As for denial of service. I have a family member who just came out of the ICU. No insurance, next to a guy the hospitals had in the ICU for weeks. They don't know who he is ... he was picked up off the street and hasn't be conscious the entire time. There is nothing on the chart to indicate that either are uninsured, and their medical treatment is no different than any fully insured patient. The providers are on the payroll of the hospital. Healthcare people don't draw a line on who gets helped. But everyone has a story, and too often it's the choices the person made that (a) have them uninsured, and (b) in treatment. Witness the many dollars spent on the cigs that gave the heart attack, and not spent on insurance.
Now, walk into a doctor's private offices and get turned away? Sure, and I'd do the same thing. You'd get triaged if you coded, but they'd be calling 911 to come get you. It's not a free clinic, or government backed hospital, and the doctor shouldn't be expected to work for free any more than the plumber or electrician who comes to fix/repair a problem in your home.
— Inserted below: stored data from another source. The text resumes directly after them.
(** Further [(?:\.[\w-]+)] iterations accept exactly a dotted list of
    names, followed by whatever the continuation accepts. *)
Lemma repeat_dotted k n : forall i s caps,
  String.length s <= n ->
  is_Some (RepeatMatcher (compile dot_name) n k (MState i s caps)) <->
  exists ws t, s = dotted ws +:+ t /\ Forall (fun w => name w = true) ws /\
               is_Some (k (MState (i + String.length (dotted ws)) t caps)).
Proof.
  induction n as [|n IH]; intros i s caps Hn.
  - destruct s; [|simpl in Hn; lia]. simpl. split.
    + intros Hk. exists [], "". simpl. by rewrite Nat.add_0_r.
    + intros (ws & t & Hs & _ & Hk).
      destruct ws; [|discriminate Hs]. change ("" = t) in Hs. subst t.
      simpl in Hk. by rewrite Nat.add_0_r in Hk.
  - rewrite RepeatMatcher_S, is_Some_first, compile_dot_name. cbn [pos]. split.
    + intros [Hiter|Hk].
      * destruct s as [|c s]; [by destruct Hiter|].
        destruct (Ascii.eqb_spec "." c) as [<-|]; [|by destruct Hiter].
        apply greedy_some in Hiter as (w & t & -> & Hne & Hall & Hiter).
        cbn [pos] in Hiter.
        replace (S i + String.length w =? i) with false in Hiter
          by (symmetry; apply Nat.eqb_neq; lia).
        apply IH in Hiter as (ws & t' & -> & Hws & Hk).
        2:{ simpl in Hn. rewrite length_app in Hn. lia. }
        exists (w :: ws), t'.
        split; [by rewrite dotted_cons, app_cons, app_assoc'|]. split.
        -- constructor; [|done]. unfold name. rewrite Hall.
           by destruct w.
        -- rewrite length_dotted_cons.
           by replace (i + S (String.length w + String.length (dotted ws)))
             with (S i + String.length w + String.length (dotted ws)) by lia.
      * exists [], s. simpl. by rewrite Nat.add_0_r.
    + intros (ws & t & -> & Hws & Hk). destruct ws as [|w ws].
      * right. simpl in Hk |- *. by rewrite Nat.add_0_r in Hk.
      * left. rewrite dotted_cons, app_cons, app_assoc'. cbn [Ascii.eqb Bool.eqb].
        apply Forall_cons in Hws as [Hw Hws].
        apply greedy_some. exists w, (dotted ws +:+ t).
        split; [done|]. split; [by apply name_nonempty|].
        split; [by apply name_all|]. cbn [pos].
        replace (S i + String.length w =? i) with false
          by (symmetry; apply Nat.eqb_neq; lia).
        apply IH.
        { rewrite dotted_cons, app_cons, app_assoc' in Hn. simpl in Hn.
          rewrite length_app in Hn. lia. }
        exists ws, t. split; [done|]. split; [done|].
        rewrite length_dotted_cons in Hk.
        by replace (S i + String.length w + String.length (dotted ws))
          with (i + S (String.length w + String.length (dotted ws))) by lia.
Qed.

Lemma compile_seq a b k st : compile (Seq a b) k st = compile a (compile b k) st.
Proof. reflexivity. Qed.

Lemma compile_eol_some st : is_Some (compile Eol Some st) <-> rest st = "".
Proof.
  simpl. destruct (rest st); split; done.
Qed.

(** [(?:\.[\w-]+)+$] accepts the non-empty dotted lists of names. *)
Lemma dotted_tail_run i s caps :
  is_Some (compile (Seq (Plus dot_name) Eol) Some (MState i s caps)) <->
  exists w ws, Forall (fun w => name w = true) (w :: ws) /\ s = dotted (w :: ws).
Proof.
  rewrite compile_seq.
  change (compile (Plus dot_name) ?k ?st)
    with (compile dot_name
            (fun st' => RepeatMatcher (compile dot_name) (String.length (rest st')) k st') st).
  rewrite compile_dot_name. split.
  - destruct s as [|c s]; [by intros [? ?]|].
    destruct (Ascii.eqb_spec "." c) as [<-|]; [|by intros [? ?]].
    intros (w & t & -> & Hne & Hall & Hrun)%greedy_some.
    cbn [rest] in Hrun.
    apply repeat_dotted in Hrun as (ws & t' & -> & Hws & Hend); [|done].
    apply compile_eol_some in Hend. cbn [rest] in Hend. subst t'.
    exists w, ws. split.
    + constructor; [|done]. unfold name. rewrite Hall. by destruct w.
    + by rewrite dotted_cons, app_empty_r.
  - intros (w & ws & Hws & ->). apply Forall_cons in Hws as [Hw Hws].
    rewrite dotted_cons. cbn [Ascii.eqb Bool.eqb].
    apply greedy_some. exists w, (dotted ws).
    split; [done|]. split; [by apply name_nonempty|].
    split; [by apply name_all|]. cbn [rest].
    apply repeat_dotted; [done|].
    exists ws, "". split; [by rewrite app_empty_r|]. split; [done|].
    by apply compile_eol_some.
Qed.

Lemma exec_from_bol r s : forall i, exec_from (Seq Bol r) (S i) s = None.
Proof. induction s as [|c s IH]; intros i; simpl; [done|apply IH]. Qed.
By JPMcT, at Thu Aug 27, 07:05:00 AM:
"screwed by the healthcare provider and the insurance company"
Last time I checked, people signed contracts with health insurance companies...but, then, the whole idea of contractural obligation is out the window with "hope and change", heh, vickie. I'm sure if there were a "United Health Care Workers" union, and they contributed heavily to Democrats, they would be getting a huge slice of the "pie" that would be left over after the DC feeding frenzy.
The only people that reliably get compensated for most malpractice awards are the attorneys, who walk away with 30-50% of the lottery winnings.
The rest of us pay up front in higher healtcare fees because of the gazillion diagnostic studies that get ordered for "ass-coverage" because of the malignant liability atmosphere in clinical medicine.
I could go on for an hour with examples...but since I'm talking to the hand, there is no point.
Is a short article about a small domestic 147 year old ladder manufacturer that went out of business when the cost of liability insurance consumed almost 30% of their sales. Every hospital that bought buys a ladder has to pass that cost on to the consumer. Tort reform would help everyone, except the lawyers and their cronies in Nancy Pelosi's "Culture of Corruption".
As for Vicki and her ilk, you can't reason someone out of a position they were not reasoned into.